I intend to consider as many as possible of the points that have been raised in the debate, but first I shall say a little about the structure of the welfare state as we see it. The Government have faced up to the problems that have been mentioned by hon. Members on both sides of the House, which have produced a rising bill both for benefits and for delivering benefits.

Three years ago, my right hon. Friend the Secretary of State initiated the current debate about the growth in social security expenditure, and spelled out the principles that should underlie an effective and affordable system. Such a system should answer today's needs, not some outdated idea of what people require. It should protect the most vulnerable and focus on those in the greatest need, while bearing down on fraud and abuse. It should encourage independence and improve incentives, it should be affordable, and its administration should be efficient and offer value for money. I venture to suggest that that is still an effective set of principles according to which we can consider the future of the welfare state.

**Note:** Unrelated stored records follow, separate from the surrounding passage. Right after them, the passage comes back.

(** An [equal] opcode spans a common block; an [insert] takes nothing from
    [a], a [delete] nothing from [b]. *)
Definition op_ok (a b : list string) (op : Difflib.opcode) : Prop :=
  match Difflib.op_tag op with
  | Difflib.Equal =>
      matches_at a b (Difflib.op_i1 op) (Difflib.op_j1 op)
        (Difflib.op_i2 op - Difflib.op_i1 op)
      ∧ Difflib.op_j2 op - Difflib.op_j1 op = Difflib.op_i2 op - Difflib.op_i1 op
  | Difflib.Insert => Difflib.op_i2 op ≤ Difflib.op_i1 op
  | Difflib.Delete => Difflib.op_j2 op ≤ Difflib.op_j1 op
  | Difflib.Replace => True
  end.

(** The opcodes one step of [get_opcodes] appends. *)
Definition gap_ops (i j ai bj : nat) : list Difflib.opcode :=
  if bool_decide (i < ai ∧ j < bj) then [Difflib.Op Difflib.Replace i ai j bj]
  else if bool_decide (i < ai) then [Difflib.Op Difflib.Delete i ai j bj]
  else if bool_decide (j < bj) then [Difflib.Op Difflib.Insert i ai j bj]
  else [].

Definition equal_ops (ai bj size : nat) : list Difflib.opcode :=
  if decide (size = 0) then []
  else [Difflib.Op Difflib.Equal ai (ai + size) bj (bj + size)].

Definition covered_a (ops : list Difflib.opcode) (p : nat) : Prop :=
  ∃ op, op ∈ ops ∧ Difflib.op_i1 op ≤ p ∧ p < Difflib.op_i2 op.

Definition covered_b (ops : list Difflib.opcode) (q : nat) : Prop :=
  ∃ op, op ∈ ops ∧ Difflib.op_j1 op ≤ q ∧ q < Difflib.op_j2 op.

(** What [get_opcodes] has reached with its cursor at [(i, j)]: the opcodes
    so far cover [a[:i]] and [b[:j]]. *)
Definition cover (a b : list string) (i j : nat) (answer : list Difflib.opcode)
  : Prop :=
  (∀ p, p < i → covered_a answer p)
  ∧ (∀ q, q < j → covered_b answer q)
  ∧ Forall (op_ok a b) answer.

(** The lines of a diff, with the sequence each element comes from. *)
Definition signed_line (a b : list string) (l : string) : Prop :=
  control_line l
  ∨ (∃ x, l = String " " x ∧ x ∈ a)
  ∨ (∃ x, l = String "-" x ∧ x ∈ a)
  ∨ (∃ x, l = String "+" x ∧ x ∈ b).

(** An identifier that begins with an ASCII letter. *)
Definition starts_with_letter (x : string) : bool :=
  match x with
  | String c _ => is_letter c
  | EmptyString => false
  end.

(** The two commands of [puppet_status] for [state == 'run']: the result of
    the test run on the host that the enabling command leaves. *)
Definition agent_run {host : Type}
    (run_command : string → host → (Z * string * string) * host) (h : host)
  : (Z * string * string) * host :=
  run_command "puppet agent --test --color 0" (run_command "puppet agent --enable" h).2.

(** A host for instances of the statements about [main]: its state is the
    list of the commands run so far, every command ends with the code [rc],
    and the test run installs a package. *)
Definition sample_run_command (rc : Z) (cmd : string) (log : list string)
  : (Z * string * string) * list string :=
  ((rc, "Notice: Finished catalog run" +:+ NL, ""), log ++ [cmd]).

Definition sample_dbMatch (log : list string) : list Rpmdatabase.header :=
  if bool_decide ("puppet agent --test --color 0" ∈ log)
  then [Rpmdatabase.Header "bash" "4.2" "1"; Rpmdatabase.Header "zsh" "5.0" "2"]
  else [Rpmdatabase.Header "bash" "4.2" "1"].

(** Closed decidable facts are settled by evaluation. *)
Ltac by_evaluation := apply (bool_decide_unpack _); by vm_compute.

(** ** Facts about the matcher *)
Module ReFacts.
Import Re.

Lemma match_star_nil a k : match_star a k [] = k [].
Proof. done. Qed.

Lemma match_star_cons a k c s :
  match_star a k (c :: s)
  = if atom_matches a c then
      match match_star a k s with Some n => Some (S n) | None => k (c :: s) end
    else k (c :: s).
Proof. done. Qed.

Lemma match_star_le a k s n :
  (∀ t m, k t = Some m → m ≤ length t) →
  match_star a k s = Some n → n ≤ length s.
Proof.
  intros Hk. revert n. induction s as [|c s IH]; intros n; simpl.
  - apply Hk.
  - destruct (atom_matches a c).
    + destruct (match_star a k s) as [m|] eqn:E.
      * intros [= <-]. specialize (IH _ eq_refl). lia.
      * apply (Hk (c :: s)).
    + apply (Hk (c :: s)).
Qed.

Lemma match_here_le p : ∀ s n, match_here p s = Some n → n ≤ length s.
Proof.
  induction p as [|[a|a] p IH]; intros s n; simpl.
  - intros [= <-]. lia.
  - destruct s as [|c s]; [done|]. destruct (atom_matches a c); [|done].
    destruct (match_here p s) as [m|] eqn:E; [|done].
    intros [= <-]. apply IH in E. simpl. lia.
  - apply match_star_le. apply IH.
Qed.

(** What follows a newline does not matter to a line-bound pattern. *)
Lemma match_star_nl_cut a k v :
  atom_matches a nl = false →
  (∀ u, k (u ++ nl :: v) = k u) →
  ∀ u, match_star a k (u ++ nl :: v) = match_star a k u.
Proof.
  intros Ha Hk u. induction u as [|c u IH]; simpl.
  - rewrite Ha. apply (Hk []).
  - rewrite IH. pose proof (Hk (c :: u)) as Hc. simpl in Hc. by rewrite Hc.
Qed.

Lemma match_here_nl_cut p v :
  line_bound p → ∀ u, match_here p (u ++ nl :: v) = match_here p u.
Proof.
  induction 1 as [|it p Hit Hp IH]; intros u; [done|].
  destruct it as [a|a]; simpl in *.
  - destruct u as [|c u]; simpl.
    + by rewrite Hit.
    + by rewrite IH.
  - by apply match_star_nl_cut.
Qed.

(** A pattern that ends with a mandatory character after a line-bound
    part decides its match within the text up to a newline. *)
Lemma ends_nl_cons c s :
  ends_nl (c :: s) → (c = nl ∧ s = []) ∨ (ends_nl s).
Proof.
  intros [[|c0 p] Hp]; simplify_eq/=; [by left|right]. by exists p.
Qed.

Lemma match_here_line_end p a X :
  line_bound p →
  ∀ pre, ends_nl pre →
    match_here (p ++ [One a]) (pre ++ X) = match_here (p ++ [One a]) pre.
Proof.
  induction 1 as [|it p Hit Hp IH]; intros pre Hpre.
  - destruct pre as [|c pre]; [by destruct Hpre as [[|??] ?]|]. done.
  - destruct it as [b|b]; simpl in *.
    + destruct pre as [|c pre]; [by destruct Hpre as [[|??] ?]|]. simpl.
      destruct (ends_nl_cons _ _ Hpre) as [[-> ->]|Hpre'].
      * by rewrite Hit.
      * by rewrite IH.
    + induction pre as [|c pre IHpre]; [by destruct Hpre as [[|??] ?]|].
      simpl. pose proof (IH (c :: pre) Hpre) as Hc. simpl in Hc. rewrite Hc.
      destruct (ends_nl_cons _ _ Hpre) as [[-> ->]|Hpre'].
      * by rewrite Hit.
      * by rewrite (IHpre Hpre').
Qed.

Lemma match_here_snoc_nil p a : match_here (p ++ [One a]) [] = None.
Proof. induction p as [|[b|b] p IH]; simpl; done. Qed.

(** *** [re.sub] with an unanchored pattern *)
Lemma sub_list_unanchored p repl s : sub_list (Regex false p) repl s = sub_scan p repl s.
Proof. by destruct s. Qed.

Lemma sub_go_skip r repl s : ∀ k,
  k ≤ length s → sub_go r repl false k s = sub_go r repl false 0 (drop k s).
Proof.
  induction s as [|c s IH]; intros [|k] Hk; simpl in *; try done; try lia.
  apply IH. lia.
Qed.

Lemma scan_nil p repl :
  sub_scan p repl [] = match match_here p [] with Some _ => repl | None => [] end.
Proof. done. Qed.

Lemma scan_cons p repl c s :
  sub_scan p repl (c :: s) =
    match match_here p (c :: s) with
    | Some (S n) => repl ++ sub_scan p repl (drop n s)
    | Some 0 => repl ++ c :: sub_scan p repl s
    | None => c :: sub_scan p repl s
    end.
Proof.
  unfold sub_scan. simpl. unfold try_match. simpl.
  destruct (match_here p (c :: s)) as [[|n]|] eqn:E; try done.
  apply match_here_le in E. simpl in E. rewrite sub_go_skip; [done|lia].
Qed.

Lemma ends_nl_drop n s : ends_nl s → drop n s = [] ∨ ends_nl (drop n s).
Proof.
  intros [p ->]. destruct (decide (n ≤ length p)) as [Hn|Hn].
  - right. exists (drop n p). rewrite drop_app_le; done.
  - left. apply drop_ge. rewrite length_app. simpl. lia.
Qed.

(** A pattern made of a line-bound part and a final mandatory character
    works on each newline-terminated stretch of text by itself. *)
Lemma scan_app_line_end p a repl X :
  line_bound p →
  ∀ pre, pre = [] ∨ ends_nl pre →
    sub_scan (p ++ [One a]) repl (pre ++ X)
    = sub_scan (p ++ [One a]) repl pre ++ sub_scan (p ++ [One a]) repl X.
Proof.
  intros Hp pre. remember (length pre) as n eqn:Hn. revert pre Hn.
  induction n as [n IH] using lt_wf_ind. intros pre -> Hpre.
  destruct pre as [|c pre].
  { simpl. by rewrite scan_nil, match_here_snoc_nil. }
  destruct Hpre as [|Hpre]; [done|].
  assert (Htail : pre = [] ∨ ends_nl pre).
  { destruct (ends_nl_cons _ _ Hpre) as [[_ ->]|]; auto. }
  change ((c :: pre) ++ X) with (c :: (pre ++ X)).
  rewrite !scan_cons.
  pose proof (match_here_line_end p a X Hp (c :: pre) Hpre) as Hm.
  simpl in Hm. rewrite Hm.
  destruct (match_here (p ++ [One a]) (c :: pre)) as [[|k]|] eqn:E.
  - rewrite (IH (length pre)); simpl; auto. by rewrite <- app_assoc.
  - apply match_here_le in E. simpl in E.
    rewrite drop_app_le by lia.
    rewrite (IH (length (drop k pre))); auto.
    + by rewrite app_assoc.
    + rewrite length_drop. simpl. lia.
    + destruct Htail as [->|Ht]; [left; by rewrite drop_nil|].
      by apply ends_nl_drop.
  - rewrite (IH (length pre)); simpl; auto.
Qed.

Does the Labour party really believe that the welfare state can somehow stand still? Do Labour Members think that the rising cost of welfare, and the rising cost of administering it, can simply be ignored, and that the taxpayer should, and will, simply go on paying? Do they think that abuse can be heaped on us for what we are doing and are attempting to do with the welfare state, without any commitment about what they would do?

It is precisely because the Government did accept, and continue to accept, that we have a responsibility not to pass on an escalating bill to future generations, because we made the hard decisions, and because we took the risk of breaking new ground, that social security in the future will be affordable. That does not mean ignoring the needs of those who cannot provide for themselves. The Government remain committed to maintaining a safety net that will ensure that the poorest in our society are supported and protected.

Just as we recognised the need to contain the cost of benefits, so we recognised the need to maximise efficiency and value for money in delivering them. Our aim is to save about 25 per cent. of the current £3 billion cost of operating the benefit system—about £750 million off the taxpayer's bill—while providing a service that is as good as or better than the present service and, most important, without resorting to reductions in benefits.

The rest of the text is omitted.